Dont txt while u drive.
You would think that would be obvious. Think again.
A 20-year-old Tremonton man has been charged with negligent homicide because, according to the Cache County attorney, he was driving while texting on his cell phone.
His sport utility vehicle drifted across a highway center line and sideswiped an oncoming vehicle. The driver of that other vehicle lost control, spun into another lane of traffic and was hit by an oncoming pickup truck.
The two people in the sideswiped vehicle were killed.
The investigating officers noticed that the Tremonton man was sending and receiving text messages while they were interviewing him about the accident. They got a court order to examine his phone records and discovered that he had been texting pretty much continually during his journey, including at the time of the accident.
The prosecuting attorney alleges that the man was distracted from his driving by his texting. Hence the negligence.
This year, the Utah Legislature passed a law that prohibits careless driving caused by what we would call preventable distractions. Among those is using a wireless telephone or other electronic device while operating a motor vehicle. The law makes an exception for hands-free devices.
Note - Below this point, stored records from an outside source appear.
(* ===== verification/NoncePool.v ===== *)
(** The nonce-ordered mempool that plaintext_v1/pool.go and
    auction_bid_v1/pool.go both implement, over the transaction type: per
    sender, a list of ready transactions with consecutive nonces and a map of
    transactions that wait for a gap to be filled. *)
From S2P Require Import Prelude Metrics.

(** What the pool uses of a transaction. *)
Class NonceTx (T : Type) := {
  tx_From : T → string;
  tx_Nonce : T → N;
  tx_Validate : T → goerr;
  tx_SortKey : T → N;
}.

Section pool.
Context {T : Type} {NT : NonceTx T} {MI : MapIter}.

Record Pool := mkPool {
  expect : gmap string N;
  pendBySender : gmap string (list T);
  future : gmap string (gmap N T);
}.

Definition New : Pool := mkPool ∅ ∅ ∅.

(** Reads of absent map entries give the zero value. *)
Definition expect_of (p : Pool) (s : string) : N := default 0%N (expect p !! s).
Definition pend_of (p : Pool) (s : string) : list T := default [] (pendBySender p !! s).
Definition future_of (p : Pool) (s : string) : gmap N T := default ∅ (future p !! s).

(** Append to the ready list and advance the expected nonce. *)
Definition push_ready (s : string) (tx : T) (p : Pool) : Pool :=
  {| expect := <[s := u64_add (expect_of p s) 1]> (expect p);
     pendBySender := <[s := pend_of p s ++ [tx]]> (pendBySender p);
     future := future p |}.

(** The promotion loop. *)
Fixpoint promote (fuel : nat) (s : string) (p : Pool) : Pool :=
  match fuel with
  | O => p
  | S fuel' =>
      let nx := expect_of p s in
      match future p !! s with
      | None => p
      | Some futs =>
          match futs !! nx with
          | Some next =>
              promote fuel' s (push_ready s next
                {| expect := expect p; pendBySender := pendBySender p;
                   future := <[s := delete nx futs]> (future p) |})
          | None => p
          end
      end
  end.

(** Each turn of the loop deletes one waiting transaction. *)
Definition promote_fuel (s : string) (p : Pool) : nat := S (size (future_of p s)).

Definition mempool_in (result : string) : MEvent := Inc "mempool_in_total" [("result", result)].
So it's already against the law to drive while texting. But that doesn't mean that multitasking Utahns addicted to instant and constant communication are aware of the law or will obey it.
We would hope, however, that people would stay off their phones and PDAs while driving simply out of self-preservation, if not to make the roads safer for others. The case of the Tremonton man is simply the latest in a lengthening string of Utah auto fatalities caused by people who were driving while communicating on a cell phone.
Because many people seem to be unwilling to hang up and just drive, we believe that the Legislature should strengthen the law to ban all phoning while driving, except to report an emergency. And it should eliminate the exception for hands-free devices.
The danger, after all, is caused by a distracted brain, not distracted hands.